To do
Print, from the listing below, the lines starting at the line containing "intros Hs. unfold" and ending at the line containing "intros Hq Ha.", exactly as they stand, and print nothing else.
---------- Entries supplied ----------
(** A client that follows the protocol SearchAfter documents: ask again with the returned
    cursor until it is nil. *)
Fixpoint pages {W T} `{Es W} (decode : json -> res T) (fuel : nat) (r : Repo) (q : Query) (sort : list sort_key)
  (after : list json) (size : Z) (w : W) : option (res (list T) * W) :=
  match fuel with
  | O => None
  | S fuel =>
      match SearchAfter decode r q sort after size w with
      | (Err e, w) => Some (Err e, w)
      | (Ok (items, []), w) => Some (Ok items, w)
      | (Ok (items, next), w) =>
          match pages decode fuel r q sort next size w with
          | Some (Ok more, w) => Some (Ok (items ++ more), w)
          | o => o
          end
      end
  end.

(** Sort values that survive the way through an interface value: integers up to 2^53, finite
    floats, strings, booleans and null. *)
Definition exact_value (v : json) : bool :=
  match v with JNum n => Z.abs n <=? 2 ^ 53 | JFloat f => is_finite f | JArr _ | JObj _ => false | _ => true end.
Definition exact_sort (m : ranked) : Prop := f_sort m <> [] /\ Forall (fun v => exact_value v = true) (f_sort m).

Lemma dec_any_exact l : Forall (fun v => exact_value v = true) l -> map dec_any l = l.
Proof.
  induction 1 as [|v l Hv Hl IH]; [done|]. cbn [map]. rewrite IH. f_equal.
  destruct v; cbn in *; try done. by rewrite Hv.
Qed.

Lemma marshals_exact l : Forall (fun v => exact_value v = true) l -> forallb marshals l = true.
Proof. intros Hl. apply forallb_forall. intros v Hv%list_elem_of_In. rewrite Forall_forall in Hl. specialize (Hl v Hv). by destruct v. Qed.

Lemma dec_list_map {A} (f : json -> A) l : dec_list (fun v => Ok (f v)) (Some (JArr l)) = Ok (map f l).
Proof. cbn. induction l as [|x l IH]; [done|]. by rewrite IH. Qed.

(** *** Reading the answer *)

Definition hit_found (h : Hit) : ranked := mkRanked (hit_ID h) (hit_Source h) (hit_Sort h).

Lemma dec_hit_answer m j : hit_answer m j -> exact_sort m -> exists h, dec_hit j = Ok h /\ hit_found h = m.
Proof.
  intros (fs & -> & Hi & Hs & Ho & (sc & Hc & Hsc) & Hh) [_ Hx]. unfold dec_hit, dec_struct. cbn [dec_fields from_option id].
  rewrite (named_one _ _ _ _ Hi), (named_one _ _ _ _ Ho), (named_one _ _ _ _ Hc), (named_none _ _ Hh), dec_list_map,
    dec_any_exact by done.
  assert (exists f, dec_float (Some sc) = Ok f) as [f ->] by (destruct sc; first [discriminate|by eexists]). cbn.
  eexists. split; [done|]. unfold hit_found. cbn.
  destruct m as [i d o]; cbn in *. f_equal. destruct d; [by eapply named_one|by apply named_none].
Qed.

Lemma dec_hits_answer ms js :
  Forall2 hit_answer ms js -> Forall exact_sort ms ->
  exists hs, dec_list dec_hit (Some (JArr js)) = Ok hs /\ map hit_found hs = ms.
Proof.
  induction 1 as [|m j ms js Hm _ IH]; [by exists []|]. intros [Hx Hxs]%Forall_cons.
  destruct (dec_hit_answer _ _ Hm Hx) as (h & Eh & <-). destruct (IH Hxs) as (hs & Ehs & <-).
  cbn in Ehs. exists (h :: hs). split; [|done]. cbn. by rewrite Eh, Ehs.
Qed.

Lemma parse_page p j ms :
  parsed p = Some j -> page_answer j ms -> Forall exact_sort ms ->
  exists r, parseSearchResult p = Ok r /\ map hit_found (Hits r) = ms.
Proof.
  intros Hp (fs & hs & js & ts & total & -> & Hh & Ha & Hs & Hj & Ht & Hv & Hi & Hms) Hx.
  destruct (dec_hits_answer _ _ Hms Hx) as (l & El & Hl).
  unfold parseSearchResult, Unmarshal, dec_struct, dec_hits. rewrite Hp. cbn [dec_fields from_option id].
  rewrite (named_one _ _ _ _ Hh), (named_none _ _ Ha), (named_none _ _ Hs). unfold dec_struct. cbn [dec_fields from_option id].
  rewrite (named_one _ _ _ _ Hj), (named_one _ _ _ _ Ht), El. cbn [dec_fields from_option id].
  rewrite (named_one _ _ _ _ Hv). cbn. rewrite Hi. cbn. by eexists.
Qed.

(** *** Sending the request *)

Definition sent_query (q : Query) : option json := if is_nil q then None else Some q.
Definition sent_sort (s : list sort_key) : option json := match s with [] => None | _ => Some (sort_json s) end.

Lemma after_request_asks q sort after size :
  (0 < size)%nat -> asks (Body (after_request q sort after (Z.of_nat size))) (sent_query q) (sent_sort sort) size after.
Proof.
  intros Hs. unfold asks. rewrite Body_query, Body_sort, Body_size, Body_search_after.
  cbn [after_request sr_Query sr_Sort sr_Size sr_SearchAfter].
  rewrite (proj2 (Z.ltb_lt _ _)) by lia. split; [first [done|by destruct sort|by destruct after]|]. split; [first [done|by destruct sort|by destruct after]|]. split; [first [done|by destruct sort|by destruct after]|]. split; [first [done|by destruct sort|by destruct after]|].
  intros k Hk. unfold Body. rewrite jget_gomap. apply last_of_none. cbn. rewrite (proj2 (Z.ltb_lt _ _)) by lia.
  intros Hin. apply Hk. clear Hk. destruct (is_nil q), sort, after; cbn in Hin; set_solver.
Qed.

Lemma after_request_marshals q sort after size :
  marshals q = true -> Forall (fun v => exact_value v = true) after ->
  Marshal (Body (after_request q sort after size)) = Ok (Body (after_request q sort after size)).
Proof.
  intros Hq Ha. unfold Marshal. enough (marshals (Body (after_request q sort after size)) = true) as -> by done.
  apply marshals_gomap. pose proof (marshals_exact _ Ha) as Hm. cbn.
  destruct (is_nil q), (0 <? size), sort, after; cbn -[sort_json]; repeat constructor; cbn -[sort_json]; auto using marshals_sort.
Qed.

(** *** Following the cursors *)

(** [x] is the decoded document of a match. *)
Definition decoded {T} (decode : json -> res T) (m : ranked) (x : T) : Prop :=
  exists j, f_source m = Some j /\ decode j = Ok x.

Lemma decode_hits_decoded {T} (decode : json -> res T) hs items :
  decode_hits decode hs = Ok items -> Forall2 (decoded decode) (map hit_found hs) items.
Proof.
  revert items. induction hs as [|h hs IH]; intros items; cbn; [intros [= <-]; constructor|].
  unfold decode_source. destruct (hit_Source h) as [j|] eqn:Ej; [|done]. destruct (decode j) as [x|] eqn:Ed; [|done].
  destruct (decode_hits decode hs) as [r|]; [|done]. intros [= <-]. constructor; [by exists j|by apply IH].
Qed.

Lemma decode_hits_total {T} (decode : json -> res T) hs :
  Forall (fun m => exists x, decoded decode m x) (map hit_found hs) -> exists items, decode_hits decode hs = Ok items.
Proof.
  induction hs as [|h hs IH]; [by eexists|]. cbn. intros [(x & j & Hj & Hd) Hs]%Forall_cons. cbn in Hj.
  destruct (IH Hs) as [r ->]. unfold decode_source. rewrite Hj, Hd. by eexists.
Qed.

Section pages.
Context {W T : Type} `{!Es W} (decode : json -> res T) (index : string) `{!Paged W index}.
Variable (q : Query) (sort : list sort_key) (size : nat).
Abbreviation lt := (sort_lt (sent_sort sort)).
Abbreviation matches := (ranking (sent_query q) (sent_sort sort)).
Hypothesis Hindex : index <> EmptyString.
Hypothesis Hsize : (0 < size)%nat.
(** No request changes the matches: a point in time, or an index nobody writes. *)
Hypothesis frozen : forall m path b w, matches (es_perform m path b w).2 = matches w.

(** The sort is strict, with values that survive the way through the client. *)
Definition strict (ms : list ranked) : Prop :=
  StronglySorted (fun a b => lt (f_sort a) (f_sort b) = true) ms /\ Forall exact_sort ms.

(** Nothing fails: requests are built and answered, and every document decodes. *)
Definition answering : Prop :=
  es_request "POST" ("/" +:+ PathEscape index +:+ "/_search") = None
  /\ forall b (w : W), exists status p w',
       es_perform "POST" ("/" +:+ PathEscape index +:+ "/_search") (JsonBody b) w = (Ok (status, Ok p), w') /\ status < 400.
Definition healthy (ms : list ranked) : Prop :=
  answering /\ marshals q = true /\ Forall (fun m => exists x, decoded decode m x) ms.

(** One page: the first [size] matches behind the cursor, and the last one's values as the next. *)
Lemma SearchAfter_page after (w : W) r w' :
  strict (matches w) -> Forall (fun v => exact_value v = true) after ->
  SearchAfter decode (er_New index) q sort after (Z.of_nat size) w = (r, w') ->
  let page := take size (found_after lt after (matches w)) in
  (forall items next, r = Ok (items, next) ->
     matches w' = matches w /\ Forall2 (decoded decode) page items
     /\ next = match last page with Some m => f_sort m | None => [] end)
  /\ (healthy (matches w) -> exists items next, r = Ok (items, next)).
Proof.
  intros [_ Hx] Hafter HS. cbv zeta. set (page := take size _).
  assert (Hsub : forall P, Forall P (matches w) -> Forall P page).
  { intros P HP. apply Forall_take. unfold found_after. destruct after; [done|]. apply Forall_forall. intros m.
    rewrite list_elem_of_In, filter_In, <- list_elem_of_In. rewrite Forall_forall in HP. intros [? _]. auto. }
  unfold SearchAfter, Search, SearchMulti, Do in HS. cbn [er_New er_index] in HS. rewrite bool_decide_eq_false_2 in HS by done.
  cbn [after_request sr_PIT searchPath map join] in HS. fold (after_request q sort after (Z.of_nat size)) in HS.
  set (b := Body (after_request q sort after (Z.of_nat size))) in *.
  set (path := "/" +:+ PathEscape index +:+ "/_search") in *.
  destruct (Marshal b) as [jb|em] eqn:Em.
  2: { injection HS as <- <-. split; [done|]. intros (_ & Hq & _). subst b.
       by rewrite after_request_marshals in Em. }
  assert (jb = b) as -> by (unfold Marshal in Em; destruct (marshals b); [by injection Em|done]).
  destruct (es_request "POST" path) as [e|] eqn:Eq.
  { injection HS as <- <-. split; [done|]. intros [[Hr _] _]. unfold path in Eq. by rewrite Hr in Eq. }
  destruct (es_perform "POST" path (JsonBody b) w) as [a w1] eqn:Ep.
  assert (Hans : healthy (matches w) -> exists status p, a = Ok (status, Ok p) /\ status < 400).
  { intros [[_ Hans] _]. destruct (Hans b w) as (st & p & w2 & E & ?). unfold path in Ep. rewrite Ep in E. injection E as -> ->. eauto. }
  destruct a as [[status [p|e]]|e]; try (injection HS as <- <-; split; [done|]; intros (? & ? & ? & ?)%Hans; done).
  destruct (Z.leb_spec 400 status) as [|Hst].
  { injection HS as <- <-. split; [done|]. intros (? & ? & [= <- <-] & ?)%Hans. lia. }
  destruct (law_page _ _ _ _ _ _ _ _ _ Ep Hst (after_request_asks q sort after size Hsize)) as (j & Hj & Hpage).
  destruct (parse_page _ _ _ Hj Hpage (Hsub _ Hx)) as (res & Er & Hm). fold page in Hm. rewrite Er in HS.
  unfold HitsAs in HS. destruct (decode_hits decode (Hits res)) as [its|e] eqn:Ed; injection HS as <- <-.
  - split; [|intros _; by eexists _, _]. intros items next [= <- <-].
    split; [pose proof (frozen "POST" path (JsonBody b) w) as Hf; by rewrite Ep in Hf|].
    split; [rewrite <- Hm; by apply decode_hits_decoded|]. rewrite <- Hm, fmap_last. by destruct (last (Hits res)).
  - split; [done|]. intros (_ & _ & Hdec). apply Hsub in Hdec. rewrite <- Hm in Hdec.
    destruct (decode_hits_total decode _ Hdec) as [? E]. by rewrite E in Ed.
Qed.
----------
Final answer
  intros Hs. unfold asks. rewrite Body_query, Body_sort, Body_size, Body_search_after.
  cbn [after_request sr_Query sr_Sort sr_Size sr_SearchAfter].
  rewrite (proj2 (Z.ltb_lt _ _)) by lia. split; [first [done|by destruct sort|by destruct after]|]. split; [first [done|by destruct sort|by destruct after]|]. split; [first [done|by destruct sort|by destruct after]|]. split; [first [done|by destruct sort|by destruct after]|].
  intros k Hk. unfold Body. rewrite jget_gomap. apply last_of_none. cbn. rewrite (proj2 (Z.ltb_lt _ _)) by lia.
  intros Hin. apply Hk. clear Hk. destruct (is_nil q), sort, after; cbn in Hin; set_solver.
Qed.

Lemma after_request_marshals q sort after size :
  marshals q = true -> Forall (fun v => exact_value v = true) after ->
  Marshal (Body (after_request q sort after size)) = Ok (Body (after_request q sort after size)).
Proof.
  intros Hq Ha. unfold Marshal. enough (marshals (Body (after_request q sort after size)) = true) as -> by done.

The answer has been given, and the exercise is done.